Osmotic dehydration is a partial dewatering process by immersion of cellular tissue in a hypertonic solution, which is accompanied by solutes counter-diffusion into the tissue. Low field-nuclear magnetic resonance (LF-NMR) seems to be a promising technique to follow the distribution of water/solutes through the cellular tissue during treatment. The objective of the present study was to evaluate the cellular compartment modifications of kiwifruit (Actinidia deliciosa) outer pericarp tissue caused by osmotic treatment in a 61.5% sucrose solution through the quantification of transversal relaxation time (T2) and water self diffusion coefficient (Dw) obtained by LF-NMR means. Proton T2 of the samples was measured using CPMG sequence. Three T2 were obtained of around 30, 200 and 1000 ms, which could be ascribed to the protons located in the cell walls, in the cytoplasm/ extracellular space, and in vacuoles, respectively and could be directly compared to those described in the literature for several fruits and vegetables. Vacuoles T2 represented around 66% of total kiwifruit protons. The leakage of water leading to vacuoles shrinkage seemed to cause a concentration of solutes, retained by the tonoplast, making the vacuoles T2 decrease at each treatment time.

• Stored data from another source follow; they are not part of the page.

(* ===== verification/CloudService.v ===== *)
(** * The hypervisor service of the adaptor

    Models src/cloud-api-adaptor/pkg/adaptor/cloud/cloud.go and types.go (the
    service that answers kata's CreateVM, StartVM and StopVM),
    pkg/adaptor/k8sops/peerpod.go (ownership of PeerPod objects),
    pkg/adaptor/vminfo/service.go and pkg/util/cloud.go (the annotations of a
    request).

    The service's own state is [service]: the sandboxes, the map from pods to
    PeerPods and the world it acts on.  Providers, the worker node's network,
    the agent proxy, ssh, Kubernetes and the file system are operations of
    [CloudEnv]; every call to one that creates or destroys something is recorded
    in [trace], so that what the service has called, and in which order, can be
    stated.  A handler runs as one function of the state; the places where Go
    releases the mutex and another handler can run in between are the splits
    [StartVM_create] and [StartVM_finish]. *)

From Stdlib Require Import ZArith Ascii String Lia.
From stdpp Require Import base gmap strings list fin_maps.
From S2P Require Import Prelude InstanceTypes NetAddr.

Open Scope Z_scope.
Open Scope go_scope.

(** ** Annotations: util/cloud.go

    The keys are constants of containerd and kata. *)
Class AnnotationKeys := {
  SandboxName : string;
  SandboxNamespace : string;
  MachineType : string;
  ImagePath : string;
  DefaultVCPUs : string;
  DefaultMemory : string;
  DefaultGPUs : string
}.

(** A Go map read: a missing key reads as the empty string. *)
Definition map_get (m : gmap string string) (k : string) : string := default EmptyString (m !! k).

Section Annotations.

Context `{AnnotationKeys} (annotations : gmap string string).

Definition GetPodName : string :=
  let sandboxName := map_get annotations SandboxName in
  match split_on "_" sandboxName with
  | k8s :: podName :: _ => if String.eqb k8s "k8s" then podName else sandboxName
  | _ => sandboxName
  end.

Definition GetPodNamespace : string := map_get annotations SandboxNamespace.
Definition GetInstanceTypeFromAnnotation : string := map_get annotations MachineType.
Definition GetImageFromAnnotation : string := map_get annotations ImagePath.

(** A number that does not parse counts as 0. *)
Definition resource (key : string) : Z :=
  match annotations !! key with
  | Some v => default 0 (ParseInt v)
  | None => 0
  end.

Definition GetPodvmResourcesFromAnnotation : Z * Z * Z :=
  (resource DefaultVCPUs, resource DefaultMemory, resource DefaultGPUs).

Definition GetInitdataFromAnnotation (Encode : string -> result string) : result string :=
  let str := map_get annotations "io.katacontainers.config.hypervisor.cc_init_data" in
  if String.eqb str "" then Ok EmptyString
  else match Encode str with
       | Err e => Err (Errorf "failed to encode initdata: %w" [e])
       | Ok initdataEnc => Ok initdataEnc
       end.

End Annotations.

(** ** Data *)

Record WriteFile := mkWriteFile { Path : string; Content : string }.

(** The agent proxy of a sandbox: what [proxyFactory.New] was given. *)
Record AgentProxy := mkProxy { serverName : string; socketPath : string }.

Record sandbox (PN : Type) := mkSandbox {
  agentProxy : AgentProxy;
  podNetwork : PN;
  cloudConfig : list WriteFile;
  sandbox_id : string;
  podName : string;
  podNamespace : string;
  instanceName : string;
  instanceID : string;
  netNSPath : string;
  spec : InstanceTypeSpec;
  sshClientInst : bool
}.
Arguments mkSandbox {PN}.
Arguments agentProxy {PN} s.
Arguments podNetwork {PN} s.
Arguments cloudConfig {PN} s.
Arguments sandbox_id {PN} s.
Arguments podName {PN} s.
Arguments podNamespace {PN} s.
Arguments instanceName {PN} s.
Arguments instanceID {PN} s.
Arguments netNSPath {PN} s.
Arguments spec {PN} s.
Arguments sshClientInst {PN} s.

Definition set_instance {PN} (id name : string) (s : sandbox PN) : sandbox PN :=
  mkSandbox (agentProxy s) (podNetwork s) (cloudConfig s) (sandbox_id s) (podName s)
            (podNamespace s) name id (netNSPath s) (spec s) (sshClientInst s).

(** forwarder.Config *)
Record DaemonConfig (PN : Type) := mkDaemonConfig {
  dc_PodNetwork : PN;
  dc_PodNamespace : string;
  dc_PodName : string;
  dc_TLSServerKey : string;
  dc_TLSServerCert : string;
  dc_TLSClientCA : string;
  dc_PpPrivateKey : string;
  dc_WnPublicKey : string;
  dc_SecureCommsInbounds : string;
  dc_SecureCommsOutbounds : string;
  dc_SecureComms : bool
}.
Arguments mkDaemonConfig {PN}.

Record ServerConfig := mkServerConfig {
  PodsDir : string;
  ForwarderPort : string;
  Initdata : string;
  SecureCommsTrustee : bool;
  SecureCommsPpInbounds : string;
  SecureCommsPpOutbounds : string;
  EnableScratchSpace : bool
}.

Record CreateVMRequest := mkCreateVM {
  req_Id : string;
  req_Annotations : gmap string string;
  req_NetworkNamespacePath : string
}.

(** A pod as the service reads it, and the PeerPod it makes. *)
Record Pod := mkPod { pod_Name : string; pod_Namespace : string; pod_UID : string }.

Record PeerPod := mkPeerPod {
  pp_Name : string;
  pp_Namespace : string;
  pp_Finalizers : list string;
  pp_OwnerUID : string;
  pp_InstanceID : string;
  pp_CloudProvider : string
}.

(** What ends the wait for the agent proxy: its readiness, the end of the proxy
    (with its error), or the cancellation of the request. *)
Inductive StartEvent :=
| ProxyReady
| ProxyExit (e : option GoError)
| CtxDone (e : GoError).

Dw were measured by means of the pulsed field spin-echo (PFSE) sequence. As expected, the kiwifruit Dw values measured in the raw kiwifruit were lower than free water one, as the structures and solutes of raw kiwifruit reduce water mobility, and decrease even more during osmotic treatment, due to the water loss and sugar gain. The coefficient measured by means of PFSE represented an average value of the whole kiwifruit tissue protons. In order to obtain Dw values specific for each cellular compartment, a two compartment fitting was also used. The Dw correspondent to vacuoles was much higher than the average one Dw.